AAFCO(米国飼料検査官協会)は、犬が健康を保つために必要な栄養素の最低基準を定めた、世界的な指標です。日本の総合栄養食も、このAAFCOの栄養基準をベースにしています。ただし注意したいのは、AAFCOは認定や承認を行う機関ではない点です。「AAFCO認定」「AAFCO承認」「AAFCO合格」といった表記は本来あり得ず、使えないことになっています。こうした表記を強調する商品は、むしろ慎重に見たほうがよいでしょう。

グレインフリーは体に良いのか

「グレインフリー(穀物不使用)=健康に良い」と思われがちですが、すべての犬に当てはまるわけではありません。穀物アレルギーがある犬には選択肢になりますが、犬のアレルギーで多いのは牛肉・乳製品・鶏肉などのタンパク質で、穀物が原因とは限りません。グレインフリーかどうかより、「総合栄養食であること」「愛犬に合う原材料か」を優先してください。アレルギーが疑われるときは、自己判断より獣医師への相談が確実です。涙やけと食事の関係は犬の涙やけのケアでも触れています。

愛犬に合うフードはどう見分けるのか

合うフードのサインは、便の状態・毛づや・食いつき・体重の安定です。新しいフードに切り替えるときは、1〜2週間かけて今までのフードに少しずつ混ぜ、急に全部変えないことが大切です。切り替え後に下痢・かゆみ・涙やけが増えたら、その原材料が合っていない可能性があります。年齢(子犬・成犬・シニア)に合ったライフステージ表示も確認しましょう。フード代を含む飼育費の目安は柴犬を飼うお金にまとめています。

原材料表示はどこを見ればいいのか

原材料は、使われている量が多い順に表示されるルールがあります。そのため、最初に書かれているものがそのフードの主役です。肉や魚などの動物性タンパク源が先頭に来ているフードは、犬に必要なタンパク質を主体にしている目安になります。
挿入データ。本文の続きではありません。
Lemma data2i_pairs_KeyError (h : HMM num) (data : list (list (string * string))) :
  wf_hmm h ->
  (exists wt sent rest, data = (wt :: sent) :: rest) ->
  ~ Forall (Forall (fun wt => wt.2 ∈ states h)) data ->
  data2i_pairs h data = Raise KeyError.
Proof.
  intros Hwf (wt & sent & rest & ->) Hnot.
  unfold data2i_pairs, first_item. rewrite getitem_head. cbn [bind].
  rewrite getitem_head. cbn [bind].
  set (tok := fun ws : string * string =>
                wi <- encode_word h ws.1 ;; si <- dict_get (s2i h) ws.2 ;; Ok (wi, si)).
  assert (forall ws, (ws.2 ∈ states h /\ exists y, tok ws = Ok y) \/
                     ((ws.2 ∉ states h) /\ tok ws = Raise KeyError)) as Htok.
  { intros [w s]. unfold tok. cbn [fst snd].
    destruct (encode_word_wf h w Hwf) as (i & -> & _). cbn [bind].
    rewrite (wf_s2i h Hwf). unfold dict_get.
    destruct (decide (s ∈ states h)) as [Hs|Hs].
    - left. split; [done|]. destruct (index_of_in (states h) s Hs) as [j ->]. by eexists.
    - right. split; [done|]. by rewrite index_of_notin. }
  assert (forall ex, (Forall (fun wt => wt.2 ∈ states h) ex /\ exists y, mapM tok ex = Ok y) \/
                     (~ Forall (fun wt => wt.2 ∈ states h) ex /\
                      mapM tok ex = Raise KeyError)) as Hsent.
  { intros ex. destruct (decide (Forall (fun wt => wt.2 ∈ states h) ex)) as [Hall|Hall].
    - left. split; [done|].
      induction Hall as [|ws ex Hs _ [ys IH]]; [by eexists|].
      destruct (Htok ws) as [[_ [y Hy]]|[? _]]; [|done].
      cbn [mapM]. rewrite Hy, IH. by eexists.
    - right. split; [done|]. apply mapM_KeyError.
      + intros ws _. destruct (Htok ws) as [[_ ?]|[_ ?]]; [left | right]; done.
      + apply not_Forall_Exists in Hall; [|apply _].
        eapply Exists_impl; [exact Hall|]. intros ws Hws. cbn beta in Hws.
        by destruct (Htok ws) as [[? _]|[_ ?]]. }
  apply mapM_KeyError.
  - intros ex _. destruct (Hsent ex) as [[_ ?]|[_ ?]]; [left | right]; done.
  - apply not_Forall_Exists in Hnot; [|apply _].
    eapply Exists_impl; [exact Hnot|]. intros ex Hex. cbn beta in Hex.
    by destruct (Hsent ex) as [[? _]|[_ ?]].
Qed.

End TrainOutcome.

(** X6. When [train] returns and when it raises.  On a model as
    [HMM.__init__] or [train] leaves it, training raises [IndexError] on
    an empty corpus and on one whose first sentence is empty; otherwise it
    returns a model if every tag of the corpus is a state of the model,
    and raises [KeyError] if some tag is not.  Words outside the
    vocabulary and empty sentences after the first never make it fail. *)
Theorem train_outcome {num : Type} `{Numeric num} (h : HMM num)
  (data : list (list (string * string))) :
  wf_hmm h ->
  ((data = [] \/ exists rest, data = [] :: rest) -> train h data = Raise IndexError) /\
  ((exists wt sent rest, data = (wt :: sent) :: rest) ->
   (Forall (Forall (fun wt => wt.2 ∈ states h)) data -> exists h', train h data = Ok h') /\
   (~ Forall (Forall (fun wt => wt.2 ∈ states h)) data -> train h data = Raise KeyError)).
Proof.
  intros Hwf. split.
  - intros [->|[rest ->]]; unfold train, data2i_pairs, first_item.
    + by rewrite getitem_nil.
    + rewrite getitem_head. cbn [bind]. by rewrite getitem_nil.
  - intros Hfirst. split.
    + intros Hall. destruct (train_counts h data Hwf Hfirst Hall) as [_ ->]. by eexists.
    + intros Hnot. unfold train. by rewrite data2i_pairs_KeyError.
Qed.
逆に、穀物や「○○ミール」が最初に並ぶフードは、価格を抑える設計のことがあります。原材料の順番を見るだけでも、フードの性格はかなり読み取れます。

高いフードと安いフードは何が違うのか

価格差の多くは、原材料の質と配合に出ます。高価格帯のフードは、動物性タンパク源の比率が高い、酸化防止に天然由来の成分を使う、といった違いがあります。ただし「高い=うちの子に合う」とは限りません。大切なのは価格ではなく、総合栄養食であることと、便・毛づや・体重が安定するかどうかです。高いフードに替えても変化がなければ、その子には合っていないサインと考えられます。

フードの保存はどうすればいいのか

開封後のドッグフードは、空気・湿気・光で酸化が進みます。酸化した脂は風味が落ち、食いつきの低下にもつながります。袋の口をしっかり閉じる、密閉容器に移す、直射日光を避けた涼しい場所で保存する、といった基本を守るだけで、フードの品質を保てます。せっかく良いフードを選んでも、酸化させては意味がありません。大袋を安く買うより、使い切れる量で買うことも、結果的に質を守ることにつながります。

この記事のまとめ

  • 主食のドッグフードは、まず「総合栄養食」表示から選ぶ
  • 総合栄養食=そのフードと水だけで栄養を満たせる主食用フード
  • 日本の基準はペットフード公正取引協議会・AAFCO栄養基準がベース
  • 「AAFCO認定/承認」という表記は本来あり得ない
  • グレインフリーは万能ではなく、合う原材料かを優先する

※フードはあくまで健康管理の一部です。アレルギーや体調の不安があるときは、かかりつけの獣医師にご相談ください。

よくある質問

ドッグフードはどう選べばいいですか?

まずパッケージの「総合栄養食」表示を確認します。これは、そのフードと水だけで犬が必要な栄養を満たせる主食用フードである証明です。おやつや一般食を主食にしないことが基本です。

グレインフリーのドッグフードは健康に良いですか?

すべての犬に良いわけではありません。穀物アレルギーがある犬には選択肢になりますが、犬のアレルギーは牛肉・乳製品・鶏肉などのタンパク質が多く、穀物が原因とは限りません。

「AAFCO認定」と書かれたフードは安心ですか?

AAFCOは認定や承認を行う機関ではないため、「AAFCO認定」「AAFCO承認」という表記は本来あり得ません。総合栄養食の表示があるかを確認しましょう。